Reaction in Syracuse
Many people in Syracuse, the richest and most powerful city of Sicily, felt that the Athenians were in fact coming to attack them under the pretense of aiding Segesta in a minor war. The Syracusan general Hermocrates suggested that they ask for help from other Sicilian cities, and from Carthage. He also wanted to meet the Athenian fleet in the Ionian Sea before they arrived. Others argued that Athens was no threat to Syracuse, and some people did not believe there was a fleet at all, because Athens would not be so foolish as to attack them while they were still at war with Sparta. Athenagoras accused Hermocrates and others of attempting to instill fear among the population and trying to overthrow the government.

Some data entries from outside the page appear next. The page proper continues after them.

(** ** Objects *)

Lemma get_insert (o : object) k k' v :
  get (<[k:=v]> o) k' = if decide (k = k') then v else get o k'.
Proof. unfold get. rewrite lookup_insert. by case_decide. Qed.

Lemma get_insert_eq (o : object) k v : get (<[k:=v]> o) k = v.
Proof. rewrite get_insert. by rewrite decide_True. Qed.

Lemma get_insert_ne (o : object) k k' v :
  k ≠ k' → get (<[k:=v]> o) k' = get o k'.
Proof. intros. rewrite get_insert. by rewrite decide_False. Qed.

(** ** Arrays *)

Lemma elem_of_bfilter {A} (f : A → bool) l x :
  x ∈ List.filter f l ↔ x ∈ l ∧ f x = true.
Proof. rewrite !list_elem_of_In. apply filter_In. Qed.

Lemma bfilter_all {A} (f : A → bool) l :
  Forall (λ x, f x = true) l → List.filter f l = l.
Proof. induction 1 as [|x l Hx _ IH]; simpl; [done|]. by rewrite Hx, IH. Qed.

Lemma find_first {A} (f : A → bool) before x after :
  Forall (λ y, f y = false) before → f x = true →
  List.find f (before ++ x :: after) = Some x.
Proof.
  intros Hbefore Hx. induction Hbefore as [|y before Hy _ IH]; simpl.
  - by rewrite Hx.
  - by rewrite Hy.
Qed.

Lemma find_none {A} (f : A → bool) l :
  Forall (λ y, f y = false) l → List.find f l = None.
Proof. induction 1 as [|y l Hy _ IH]; simpl; [done|]. by rewrite Hy. Qed.

(** ** Scoring *)

Lemma calculateHealthScore_text restaurant :
  text_or_falsy (get restaurant "Severity") = true →
  calculateHealthScore restaurant
  = Ok (Z.max 0 (100 - status_deduction restaurant
                     - severity_deduction restaurant)).
Proof.
  intros Htext. unfold calculateHealthScore, status_deduction,
    severity_deduction.
  rewrite (severity_is_text _ Htext), !strict_eq_str_decide. simpl.
  set (text := text_of _).
  repeat case_bool_decide; repeat case_decide; try congruence;
    destruct (str_includes text "C - Crucial");
    destruct (str_includes text "S - Significant");
    destruct (str_includes text "M - Minor"); simpl; f_equal; lia.
Qed.

(** A severity that is a non-zero number or [true] makes the scoring
    raise. *)
Lemma calculateHealthScore_not_text restaurant :
  searchable (get restaurant "Severity") = false →
  calculateHealthScore restaurant = TypeError.
Proof.
  intros Htext. unfold calculateHealthScore.
  by rewrite (severity_not_text _ "C - Crucial" Htext).
Qed.

Lemma getWorstSeverity_text restaurant :
  text_or_falsy (get restaurant "Severity") = true →
  ∃ w, getWorstSeverity restaurant = Ok w.
Proof.
  intros Htext. unfold getWorstSeverity.
  rewrite (severity_is_text _ Htext). simpl.
  repeat (match goal with |- context [if ?b then _ else _] => destruct b end);
    eauto.
Qed.

Lemma severity_deduction_range restaurant :
  (0 ≤ severity_deduction restaurant ≤ 40)%Z.
Proof.
  unfold severity_deduction.
  repeat (match goal with |- context [if ?b then _ else _] => destruct b end);
    lia.
Qed.

Lemma status_deduction_range restaurant :
  (0 ≤ status_deduction restaurant ≤ 100)%Z.
Proof. unfold status_deduction. repeat case_decide; lia. Qed.

(** C1.  For an inspection row whose severity is text (or absent), the
    computed health score is [max(0, 100 - s - v)] with [s] the status
    deduction (100 for "Closed", 30 for "Conditional Pass", else 0) and [v]
    the severity deduction (40 / 20 / 10 / 0 by the first of "C - Crucial",
    "S - Significant", "M - Minor" the text contains); a "Closed" row scores
    0 whatever its severity, and every score lies between 0 and 100. *)
Theorem healthScore_formula (restaurant : object) :
  text_or_falsy (get restaurant "Severity") = true →
  ∃ score,
    calculateHealthScore restaurant = Ok score
    ∧ score = Z.max 0 (100 - status_deduction restaurant
                           - severity_deduction restaurant)
    ∧ (get restaurant "Establishment Status" = VStr "Closed" → score = 0%Z)
    ∧ (0 ≤ score ≤ 100)%Z.
Proof.
  intros Htext. eexists. split; [by apply calculateHealthScore_text|].
  pose proof (severity_deduction_range restaurant).
  pose proof (status_deduction_range restaurant).
  split; [done|]. split; [|lia].
  intros Hclosed. unfold status_deduction in *.
  rewrite decide_True by done. lia.
Qed.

Three generals, three strategies
At the first assembly that authorized the expedition, the Athenians named Nicias, Alcibiades, and Lamachus as its commanders; that decision remained unchanged at the second assembly. Alcibiades was the expedition's leading proponent, and the leader of the war party, Nicias its leading critic and the leader of the peace party. Lamachus, meanwhile, was a fifty-year-old career soldier, of whom the longest extant portrayal is a series of scenes in Aristophanes' The Acharnians that satirize him as a braggadocious, perpetually impoverished warrior.[33] The reasons for the Athenians' choice are not recorded, but the assembly may have been seeking to balance the aggressive young leader with a more conservative older figure, with Lamachus added for his military expertise.[33]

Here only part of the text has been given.